Copy every line that holds the string "fdiv" from the data below.

:::::

(** * zad5.cpp: approximating PI by the midpoint rule on several threads

    The program reads a number of subdivisions and a number of threads,
    splits [0,1] evenly between the threads, lets every thread integrate
    f(x) = 4 / (1 + x^2) on its part with the midpoint rule and adds the
    partial results into one accumulator guarded by a mutex.

    The development embeds the program shallowly:
    - [double] values are IEEE-754 binary64 numbers, modelled by the
      Standard Library's executable specification [SpecFloat] (precision
      53, exponent bound 1024, round to nearest even).  The model has one
      NaN (no payload); every operation is evaluated separately (no fused
      multiply-add);
    - the integration kernel is written once over an arithmetic interface
      [Arith], instantiated with binary64; bounds on its result are
      stated on the real numbers the doubles stand for;
    - the threads are a transition system: the launch loop and the
      critical sections interleave freely, and [main] produces a trace of
      observable events. *)

From Stdlib Require Import ZArith List Bool Lia Permutation String.
From Stdlib Require Import Reals Lra.
From Stdlib Require Import SpecFloat.
Import ListNotations.

Local Open Scope string_scope.
Local Open Scope Z_scope.
Local Open Scope list_scope.

(* ================================================================== *)
(** * Arithmetic interface *)

(** The operations the kernel uses on [double]: conversion from an
    integer (also used for the literals 0.0, 1.0, 2.0 and 4.0, which are
    exact) and the four operations. *)
Class Arith (T : Type) : Type := {
  of_int : Z -> T;
  add : T -> T -> T;
  sub : T -> T -> T;
  mul : T -> T -> T;
  div : T -> T -> T
}.

Declare Scope arith_scope.
Delimit Scope arith_scope with A.
Infix "+" := add : arith_scope.
Infix "-" := sub : arith_scope.
Infix "*" := mul : arith_scope.
Infix "/" := div : arith_scope.

(* ================================================================== *)
(** * IEEE-754 binary64 *)

Module F64.

Definition prec : Z := 53.
Definition emax : Z := 1024.

Definition double : Type := spec_float.

(** Conversion of an integer to [double], rounding to nearest even (exact
    below 2^53, hence for every [int]). *)
Definition of_Z (z : Z) : double := binary_normalize prec emax z 0 false.

Definition fadd : double -> double -> double := SFadd prec emax.
Definition fsub : double -> double -> double := SFsub prec emax.
Definition fmul : double -> double -> double := SFmul prec emax.
Definition fdiv : double -> double -> double := SFdiv prec emax.

Definition leb : double -> double -> bool := SFleb.
Definition ltb : double -> double -> bool := SFltb.

Definition zero : double := S754_zero false.
Definition one : double := S754_finite false 4503599627370496 (-52).
Definition nan : double := S754_nan.
Definition pinf : double := S754_infinity false.

(** The double nearest to m * 2^e. *)
Definition dyadic (m e : Z) : double := binary_normalize prec emax m e false.

(** The sign bit is clear, or the value is NaN. *)
Definition nonneg (x : double) : bool :=
  match x with
  | S754_zero s | S754_infinity s | S754_finite s _ _ => negb s
  | S754_nan => true
  end.

(** Positive and finite. *)
Definition pos_finite (x : double) : bool :=
  match x with
  | S754_finite false _ _ => true
  | _ => false
  end.

Definition valid (x : double) : bool := valid_binary prec emax x.

(** The smallest positive double, 2^-1074. *)
Definition min_subnormal : double := S754_finite false 1 (-1074).

(** 2^e as a real number. *)
Definition pow2 (e : Z) : R := powerRZ 2 e.

(** The real number a finite double stands for; 0 for the zeros and, by
    convention, for the infinities and NaN. *)
Definition to_R (x : double) : R :=
  match x with
  | S754_finite s m e => ((if s then -1 else 1) * IZR (Z.pos m) * pow2 e)%R
  | _ => 0%R
  end.

(** DBL_EPSILON = 2^-52: one operation on normal numbers has a relative
    error of at most [epsilon]. *)
Definition epsilon : R := pow2 (-52).

End F64.

#[export] Instance F64_Arith : Arith F64.double := {
  of_int := F64.of_Z;
  add := F64.fadd;
  sub := F64.fsub;
  mul := F64.fmul;
  div := F64.fdiv
}.

(* ================================================================== *)
(** * Machine integers *)

(** [unsigned long long]: 64 bits, wrap-around. *)
Definition ULLONG_MOD : Z := 2 ^ 64.
Definition wrap64 (z : Z) : Z := z mod ULLONG_MOD.
Definition in_ull (z : Z) : Prop := 0 <= z < ULLONG_MOD.

(** [int]: 32 bits. *)
Definition INT_MIN : Z := - 2 ^ 31.
Definition INT_MAX : Z := 2 ^ 31 - 1.
Definition in_int (z : Z) : Prop := INT_MIN <= z <= INT_MAX.

(** Conversion of an [int] operand to [unsigned long long] (usual
    arithmetic conversions in [num_steps / num_threads]). *)
Definition to_ull (z : Z) : Z := wrap64 z.

(** The indices 0, 1, ..., n-1. *)
Definition indices (n : Z) : list Z := map Z.of_nat (seq 0 (Z.to_nat n)).

(* ================================================================== *)
(** * The integration kernel *)

Section Kernel.

Context {T : Type} {AT : Arith T}.
Local Open Scope arith_scope.

(** The [for] loop of [calculate_partial_integral]; its state is the
    counter [i] and [sum].  One unit of fuel is one test of the guard
    that succeeds. *)
Fixpoint integrate_loop (fuel : nat) (start step_size : T) (steps : Z)
  (i : Z) (sum : T) : Z * T :=
  match fuel with
  | O => (i, sum)
  | S fuel' =>
      if (i <? steps)%Z then
        let x := start + of_int i * step_size + step_size / of_int 2 in
        integrate_loop fuel' start step_size steps
          (wrap64 (i + 1)%Z) (sum + of_int 4 / (of_int 1 + x * x))
      else (i, sum)
  end.

Definition calculate_partial_integral (start end_ : T) (steps : Z) : T :=
  let sum := of_int 0 in
  let step_size := (end_ - start) / of_int steps in
  let sum :=
    snd (integrate_loop (Z.to_nat steps) start step_size steps 0%Z sum) in
  sum * step_size.


(** ** The midpoint rule as the specification words it *)

Definition spec_f (x : T) : T := of_int 4 / (of_int 1 + x * x).

Definition spec_x (start step_size : T) (i : Z) : T :=
  start + of_int i * step_size + step_size / of_int 2.

Definition spec_sum (l : list T) : T := fold_left add l (of_int 0).

Definition midpoint_rule (start end_ : T) (steps : Z) : T :=
  let step_size := (end_ - start) / of_int steps in
  spec_sum (map (fun i => spec_f (spec_x start step_size i)) (indices steps))
  * step_size.

(* ================================================================ *)
(** * The orchestrator *)

(** Arguments handed to one thread. *)
Record worker : Type := {
  w_start : T;
  w_end : T;
  w_steps : Z
}.

Inductive event : Type :=
| Stdout (s : string)
| Stderr (s : string)
| Launch (w : worker)
| Accumulate (partial_result : T)
| PrintPi (total : T)
| PrintTime
| Return (code : Z).

(** [num_threads <= 0 || num_steps <= 0] *)
Definition invalid_input (num_steps num_threads : Z) : bool :=
  (num_threads <=? 0)%Z || (num_steps <=? 0)%Z.

Definition steps_per_thread (num_steps num_threads : Z) : Z :=
  (num_steps / to_ull num_threads)%Z.

Definition range_per_thread (num_threads : Z) : T :=
  of_int 1 / of_int num_threads.

(** Body of the launch loop for the counter value [i].  [i + 1] is an
    [int] addition; it cannot overflow because [i < num_threads]. *)
Definition dispatch (num_steps num_threads i : Z) : worker :=
  {| w_start := of_int i * range_per_thread num_threads;
     w_end := of_int (i + 1)%Z * range_per_thread num_threads;
     w_steps := steps_per_thread num_steps num_threads |}.

(** What [thread_worker] computes before it takes the lock. *)
Definition partial_result (w : worker) : T :=
  calculate_partial_integral (w_start w) (w_end w) (w_steps w).

(** State of the parallel phase: the accumulator, the counter of the
    launch loop, the threads launched that have not yet added their
    result, and the events so far. *)
Record pstate : Type := {
  total_result : T;
  next_i : Z;
  running : list worker;
  trace : list event
}.

Definition initial : pstate :=
  {| total_result := of_int 0; next_i := 0%Z; running := []; trace := [] |}.

Section Run.

Variables num_steps num_threads : Z.

(** One step: the main thread launches the next thread, or one running
    thread enters its critical section and adds its partial result. *)
Inductive pstep : pstate -> pstate -> Prop :=
| step_launch st :
    (next_i st < num_threads)%Z ->
    pstep st
      {| total_result := total_result st;
         next_i := (next_i st + 1)%Z;
         running := running st ++ [dispatch num_steps num_threads (next_i st)];
         trace := trace st ++ [Launch (dispatch num_steps num_threads (next_i st))] |}
| step_accumulate st before w after :
    running st = before ++ w :: after ->
    pstep st
      {| total_result := total_result st + partial_result w;
         next_i := next_i st;
         running := before ++ after;
         trace := trace st ++ [Accumulate (partial_result w)] |}.

Inductive psteps : pstate -> pstate -> Prop :=
| psteps_refl st : psteps st st
| psteps_step st1 st2 st3 : pstep st1 st2 -> psteps st2 st3 -> psteps st1 st3.

(** The launch loop has ended and every thread has been joined. *)
Definition joined (st : pstate) : Prop :=
  (num_threads <= next_i st)%Z /\ running st = [].

Definition prompt_steps : string := "Podaj liczbe podzialow (np. 1000000000): ".
Definition prompt_threads : string := "Podaj liczbe watkow: ".
Definition error_message : string := "Liczba wątków i podziałów musi być dodatnia!".

Definition rejected : list event :=
  [Stdout prompt_steps; Stdout prompt_threads; Stderr error_message; Return 1%Z].

(** Runs of [main] on the values stored in [num_steps] and [num_threads]. *)
Inductive main_run : list event -> Prop :=
| main_reject :
    invalid_input num_steps num_threads = true ->
    main_run rejected
| main_report st :
    invalid_input num_steps num_threads = false ->
    psteps initial st ->
    joined st ->
    main_run ([Stdout prompt_steps; Stdout prompt_threads] ++ trace st ++
              [PrintPi (total_result st); PrintTime; Return 0%Z]).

:::::

RESULT:
Definition fdiv : double -> double -> double := SFdiv prec emax.
  div := F64.fdiv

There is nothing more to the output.